# What is expected
Repeat verbatim, and only, the lines of the data below, beginning at the line that contains "(** The presence" and stopping after the line that contains "inr (toLowerCase n)".

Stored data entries
==========

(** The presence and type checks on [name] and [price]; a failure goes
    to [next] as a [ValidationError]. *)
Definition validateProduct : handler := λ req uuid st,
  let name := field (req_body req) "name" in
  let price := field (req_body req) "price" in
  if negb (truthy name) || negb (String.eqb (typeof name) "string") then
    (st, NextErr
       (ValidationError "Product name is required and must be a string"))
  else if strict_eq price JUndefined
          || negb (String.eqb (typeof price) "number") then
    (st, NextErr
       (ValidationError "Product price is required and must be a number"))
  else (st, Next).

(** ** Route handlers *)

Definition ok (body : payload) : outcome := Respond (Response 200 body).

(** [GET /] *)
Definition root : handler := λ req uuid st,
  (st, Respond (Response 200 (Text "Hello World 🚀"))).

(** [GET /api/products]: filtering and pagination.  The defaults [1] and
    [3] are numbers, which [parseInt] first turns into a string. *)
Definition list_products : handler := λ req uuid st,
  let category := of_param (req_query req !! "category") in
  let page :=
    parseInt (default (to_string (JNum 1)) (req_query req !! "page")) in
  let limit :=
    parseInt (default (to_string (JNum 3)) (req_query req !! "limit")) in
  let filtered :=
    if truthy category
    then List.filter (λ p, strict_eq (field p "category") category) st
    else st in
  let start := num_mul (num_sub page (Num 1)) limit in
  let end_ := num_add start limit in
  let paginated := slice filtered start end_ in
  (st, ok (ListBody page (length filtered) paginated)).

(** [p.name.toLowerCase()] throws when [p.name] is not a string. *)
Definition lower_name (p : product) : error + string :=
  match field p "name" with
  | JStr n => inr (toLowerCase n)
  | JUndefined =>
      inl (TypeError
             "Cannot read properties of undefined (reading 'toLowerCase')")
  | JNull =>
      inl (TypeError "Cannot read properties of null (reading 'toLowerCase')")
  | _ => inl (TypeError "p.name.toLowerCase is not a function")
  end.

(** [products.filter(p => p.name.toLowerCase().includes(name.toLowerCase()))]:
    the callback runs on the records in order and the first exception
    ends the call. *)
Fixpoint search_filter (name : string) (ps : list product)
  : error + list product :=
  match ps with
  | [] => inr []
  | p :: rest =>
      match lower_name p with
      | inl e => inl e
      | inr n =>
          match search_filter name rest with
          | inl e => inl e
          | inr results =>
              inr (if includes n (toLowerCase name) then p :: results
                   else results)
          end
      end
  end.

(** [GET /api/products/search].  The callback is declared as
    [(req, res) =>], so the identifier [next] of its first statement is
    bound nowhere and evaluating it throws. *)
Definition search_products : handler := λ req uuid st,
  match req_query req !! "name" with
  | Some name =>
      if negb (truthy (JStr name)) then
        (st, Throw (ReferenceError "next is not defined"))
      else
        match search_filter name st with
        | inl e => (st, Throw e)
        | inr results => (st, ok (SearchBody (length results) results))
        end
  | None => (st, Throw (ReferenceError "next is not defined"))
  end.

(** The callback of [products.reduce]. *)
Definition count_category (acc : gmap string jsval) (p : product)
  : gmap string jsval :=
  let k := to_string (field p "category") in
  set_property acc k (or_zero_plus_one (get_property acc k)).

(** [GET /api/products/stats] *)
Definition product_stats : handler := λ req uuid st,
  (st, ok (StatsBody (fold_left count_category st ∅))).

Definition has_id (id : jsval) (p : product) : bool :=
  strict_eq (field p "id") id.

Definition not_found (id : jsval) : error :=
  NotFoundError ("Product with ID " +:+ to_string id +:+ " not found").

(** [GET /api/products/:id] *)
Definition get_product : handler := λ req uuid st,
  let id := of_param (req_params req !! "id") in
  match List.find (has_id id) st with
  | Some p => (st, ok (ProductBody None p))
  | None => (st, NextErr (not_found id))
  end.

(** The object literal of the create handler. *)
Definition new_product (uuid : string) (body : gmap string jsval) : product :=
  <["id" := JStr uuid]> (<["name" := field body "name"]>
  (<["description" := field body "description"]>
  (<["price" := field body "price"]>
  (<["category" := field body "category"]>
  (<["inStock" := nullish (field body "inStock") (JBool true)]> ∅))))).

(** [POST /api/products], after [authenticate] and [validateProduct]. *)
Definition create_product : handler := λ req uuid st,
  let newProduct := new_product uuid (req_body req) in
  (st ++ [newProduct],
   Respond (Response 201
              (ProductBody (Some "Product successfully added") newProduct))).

==========

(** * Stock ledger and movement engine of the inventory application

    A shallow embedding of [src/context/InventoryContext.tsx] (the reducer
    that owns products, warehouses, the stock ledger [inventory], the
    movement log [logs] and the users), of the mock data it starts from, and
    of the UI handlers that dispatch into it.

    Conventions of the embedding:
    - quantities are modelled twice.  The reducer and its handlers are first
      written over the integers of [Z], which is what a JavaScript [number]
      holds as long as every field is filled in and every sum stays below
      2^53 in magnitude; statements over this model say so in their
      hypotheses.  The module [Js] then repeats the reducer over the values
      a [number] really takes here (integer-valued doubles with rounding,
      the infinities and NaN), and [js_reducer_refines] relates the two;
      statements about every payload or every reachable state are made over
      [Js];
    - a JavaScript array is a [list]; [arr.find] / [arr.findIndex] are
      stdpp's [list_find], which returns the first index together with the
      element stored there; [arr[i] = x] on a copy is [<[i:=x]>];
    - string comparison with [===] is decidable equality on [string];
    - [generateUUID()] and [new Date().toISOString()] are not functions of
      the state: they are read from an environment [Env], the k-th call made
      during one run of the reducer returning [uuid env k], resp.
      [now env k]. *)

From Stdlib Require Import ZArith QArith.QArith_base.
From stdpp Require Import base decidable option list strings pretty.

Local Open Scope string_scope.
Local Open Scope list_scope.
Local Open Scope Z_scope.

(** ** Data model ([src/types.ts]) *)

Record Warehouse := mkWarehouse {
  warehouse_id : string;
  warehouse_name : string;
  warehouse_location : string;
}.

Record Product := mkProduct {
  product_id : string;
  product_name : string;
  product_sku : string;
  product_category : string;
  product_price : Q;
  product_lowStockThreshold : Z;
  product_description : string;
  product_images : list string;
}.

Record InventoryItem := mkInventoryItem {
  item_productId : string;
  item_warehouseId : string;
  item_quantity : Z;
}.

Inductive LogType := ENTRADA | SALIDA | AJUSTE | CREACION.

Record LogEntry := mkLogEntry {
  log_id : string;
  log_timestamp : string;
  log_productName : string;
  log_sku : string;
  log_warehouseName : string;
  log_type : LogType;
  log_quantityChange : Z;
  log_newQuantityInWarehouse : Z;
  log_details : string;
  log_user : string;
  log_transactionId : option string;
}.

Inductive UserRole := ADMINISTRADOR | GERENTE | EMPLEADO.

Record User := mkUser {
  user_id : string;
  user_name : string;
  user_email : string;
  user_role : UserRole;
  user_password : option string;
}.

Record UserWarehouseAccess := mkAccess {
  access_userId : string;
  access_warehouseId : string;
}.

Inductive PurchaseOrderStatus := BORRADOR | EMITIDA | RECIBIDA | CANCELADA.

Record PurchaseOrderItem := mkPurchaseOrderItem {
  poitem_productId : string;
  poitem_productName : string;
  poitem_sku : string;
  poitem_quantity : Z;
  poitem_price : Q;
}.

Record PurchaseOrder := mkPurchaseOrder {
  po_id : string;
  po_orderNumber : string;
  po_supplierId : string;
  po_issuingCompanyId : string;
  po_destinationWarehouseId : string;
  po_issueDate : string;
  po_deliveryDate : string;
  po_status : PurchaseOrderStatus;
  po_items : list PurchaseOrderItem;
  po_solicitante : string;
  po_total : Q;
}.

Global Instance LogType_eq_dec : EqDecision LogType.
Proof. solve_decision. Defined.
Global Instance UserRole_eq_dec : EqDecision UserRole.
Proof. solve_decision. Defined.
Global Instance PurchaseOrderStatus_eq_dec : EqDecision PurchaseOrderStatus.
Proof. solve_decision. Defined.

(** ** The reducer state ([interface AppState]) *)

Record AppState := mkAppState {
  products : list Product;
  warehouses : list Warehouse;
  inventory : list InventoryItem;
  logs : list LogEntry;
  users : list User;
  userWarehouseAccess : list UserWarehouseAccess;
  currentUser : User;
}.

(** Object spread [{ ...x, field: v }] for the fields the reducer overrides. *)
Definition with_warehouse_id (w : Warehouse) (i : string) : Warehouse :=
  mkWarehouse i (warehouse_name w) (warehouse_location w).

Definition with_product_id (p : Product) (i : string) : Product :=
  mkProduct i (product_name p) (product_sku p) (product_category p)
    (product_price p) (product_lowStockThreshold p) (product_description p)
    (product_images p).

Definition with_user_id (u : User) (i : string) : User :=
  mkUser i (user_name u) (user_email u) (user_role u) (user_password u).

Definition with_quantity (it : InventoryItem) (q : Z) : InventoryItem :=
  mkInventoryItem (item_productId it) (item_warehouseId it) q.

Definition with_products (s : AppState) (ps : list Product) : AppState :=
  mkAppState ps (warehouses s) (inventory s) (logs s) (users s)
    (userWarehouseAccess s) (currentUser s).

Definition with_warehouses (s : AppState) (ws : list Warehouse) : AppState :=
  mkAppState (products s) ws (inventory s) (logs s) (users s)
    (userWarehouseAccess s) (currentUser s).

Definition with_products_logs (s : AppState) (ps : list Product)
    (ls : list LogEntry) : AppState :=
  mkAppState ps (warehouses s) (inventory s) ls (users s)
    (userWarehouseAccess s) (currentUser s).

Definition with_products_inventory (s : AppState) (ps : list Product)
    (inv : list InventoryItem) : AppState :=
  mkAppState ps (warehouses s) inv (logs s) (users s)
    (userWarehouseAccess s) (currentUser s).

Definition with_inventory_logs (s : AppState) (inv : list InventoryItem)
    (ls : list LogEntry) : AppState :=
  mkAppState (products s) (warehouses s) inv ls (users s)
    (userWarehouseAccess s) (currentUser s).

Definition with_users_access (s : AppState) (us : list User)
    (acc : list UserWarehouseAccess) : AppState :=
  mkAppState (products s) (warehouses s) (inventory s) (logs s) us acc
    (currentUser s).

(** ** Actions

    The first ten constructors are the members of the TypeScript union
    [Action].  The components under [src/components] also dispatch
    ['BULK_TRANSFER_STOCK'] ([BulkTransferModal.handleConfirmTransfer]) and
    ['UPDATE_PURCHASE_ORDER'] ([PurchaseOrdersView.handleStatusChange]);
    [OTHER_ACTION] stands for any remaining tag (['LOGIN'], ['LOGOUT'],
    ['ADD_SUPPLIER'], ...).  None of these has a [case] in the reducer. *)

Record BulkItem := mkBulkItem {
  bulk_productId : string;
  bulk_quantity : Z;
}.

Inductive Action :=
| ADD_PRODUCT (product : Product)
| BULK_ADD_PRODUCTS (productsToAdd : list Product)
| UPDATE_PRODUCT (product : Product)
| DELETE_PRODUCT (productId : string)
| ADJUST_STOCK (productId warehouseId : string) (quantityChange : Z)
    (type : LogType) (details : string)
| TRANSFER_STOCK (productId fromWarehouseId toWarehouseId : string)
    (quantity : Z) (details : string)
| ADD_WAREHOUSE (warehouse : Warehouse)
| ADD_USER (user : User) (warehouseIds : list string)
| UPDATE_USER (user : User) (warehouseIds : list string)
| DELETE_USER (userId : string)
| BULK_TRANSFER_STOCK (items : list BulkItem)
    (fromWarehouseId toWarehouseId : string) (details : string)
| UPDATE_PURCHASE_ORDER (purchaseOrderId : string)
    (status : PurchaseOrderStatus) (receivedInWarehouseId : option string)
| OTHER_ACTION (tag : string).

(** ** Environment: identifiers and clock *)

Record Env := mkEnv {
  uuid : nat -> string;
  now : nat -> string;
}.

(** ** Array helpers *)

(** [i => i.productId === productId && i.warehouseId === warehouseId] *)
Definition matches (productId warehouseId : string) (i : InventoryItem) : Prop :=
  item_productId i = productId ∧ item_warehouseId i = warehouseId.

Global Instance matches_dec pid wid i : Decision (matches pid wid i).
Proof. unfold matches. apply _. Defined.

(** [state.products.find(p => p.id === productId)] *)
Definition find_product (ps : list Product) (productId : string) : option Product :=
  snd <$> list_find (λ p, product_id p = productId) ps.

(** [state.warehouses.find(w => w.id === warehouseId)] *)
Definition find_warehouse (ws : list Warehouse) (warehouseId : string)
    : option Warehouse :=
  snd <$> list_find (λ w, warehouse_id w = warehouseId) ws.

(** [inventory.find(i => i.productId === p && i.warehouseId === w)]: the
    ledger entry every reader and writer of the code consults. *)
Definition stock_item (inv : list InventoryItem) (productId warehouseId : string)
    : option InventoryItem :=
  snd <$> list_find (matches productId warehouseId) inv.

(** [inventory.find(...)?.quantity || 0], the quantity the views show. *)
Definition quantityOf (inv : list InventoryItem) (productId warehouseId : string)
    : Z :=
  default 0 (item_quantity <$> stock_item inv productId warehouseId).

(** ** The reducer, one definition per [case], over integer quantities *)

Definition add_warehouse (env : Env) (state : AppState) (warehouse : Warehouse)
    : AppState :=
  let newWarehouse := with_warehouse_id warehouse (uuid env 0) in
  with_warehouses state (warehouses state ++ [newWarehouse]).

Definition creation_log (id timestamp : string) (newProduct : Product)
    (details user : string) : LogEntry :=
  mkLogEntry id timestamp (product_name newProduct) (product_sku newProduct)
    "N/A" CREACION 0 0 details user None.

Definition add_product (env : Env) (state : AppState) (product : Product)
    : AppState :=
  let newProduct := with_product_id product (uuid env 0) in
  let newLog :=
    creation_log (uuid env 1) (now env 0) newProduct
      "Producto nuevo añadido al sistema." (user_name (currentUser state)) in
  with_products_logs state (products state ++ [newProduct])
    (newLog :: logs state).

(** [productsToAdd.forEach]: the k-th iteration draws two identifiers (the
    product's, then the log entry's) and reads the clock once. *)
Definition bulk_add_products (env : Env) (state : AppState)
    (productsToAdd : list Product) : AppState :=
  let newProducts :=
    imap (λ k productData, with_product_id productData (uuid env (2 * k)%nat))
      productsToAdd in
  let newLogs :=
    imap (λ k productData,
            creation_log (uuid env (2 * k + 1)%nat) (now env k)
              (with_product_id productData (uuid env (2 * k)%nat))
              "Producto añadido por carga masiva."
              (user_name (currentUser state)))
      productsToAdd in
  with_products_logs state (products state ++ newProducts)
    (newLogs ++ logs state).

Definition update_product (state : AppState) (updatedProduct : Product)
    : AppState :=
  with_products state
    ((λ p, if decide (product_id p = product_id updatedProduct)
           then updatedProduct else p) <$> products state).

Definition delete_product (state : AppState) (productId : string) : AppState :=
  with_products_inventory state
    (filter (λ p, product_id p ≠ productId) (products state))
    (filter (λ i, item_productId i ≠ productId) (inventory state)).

==========

# Response
(** The presence and type checks on [name] and [price]; a failure goes
    to [next] as a [ValidationError]. *)
Definition validateProduct : handler := λ req uuid st,
  let name := field (req_body req) "name" in
  let price := field (req_body req) "price" in
  if negb (truthy name) || negb (String.eqb (typeof name) "string") then
    (st, NextErr
       (ValidationError "Product name is required and must be a string"))
  else if strict_eq price JUndefined
          || negb (String.eqb (typeof price) "number") then
    (st, NextErr
       (ValidationError "Product price is required and must be a number"))
  else (st, Next).

(** ** Route handlers *)

Definition ok (body : payload) : outcome := Respond (Response 200 body).

(** [GET /] *)
Definition root : handler := λ req uuid st,
  (st, Respond (Response 200 (Text "Hello World 🚀"))).

(** [GET /api/products]: filtering and pagination.  The defaults [1] and
    [3] are numbers, which [parseInt] first turns into a string. *)
Definition list_products : handler := λ req uuid st,
  let category := of_param (req_query req !! "category") in
  let page :=
    parseInt (default (to_string (JNum 1)) (req_query req !! "page")) in
  let limit :=
    parseInt (default (to_string (JNum 3)) (req_query req !! "limit")) in
  let filtered :=
    if truthy category
    then List.filter (λ p, strict_eq (field p "category") category) st
    else st in
  let start := num_mul (num_sub page (Num 1)) limit in
  let end_ := num_add start limit in
  let paginated := slice filtered start end_ in
  (st, ok (ListBody page (length filtered) paginated)).

(** [p.name.toLowerCase()] throws when [p.name] is not a string. *)
Definition lower_name (p : product) : error + string :=
  match field p "name" with
  | JStr n => inr (toLowerCase n)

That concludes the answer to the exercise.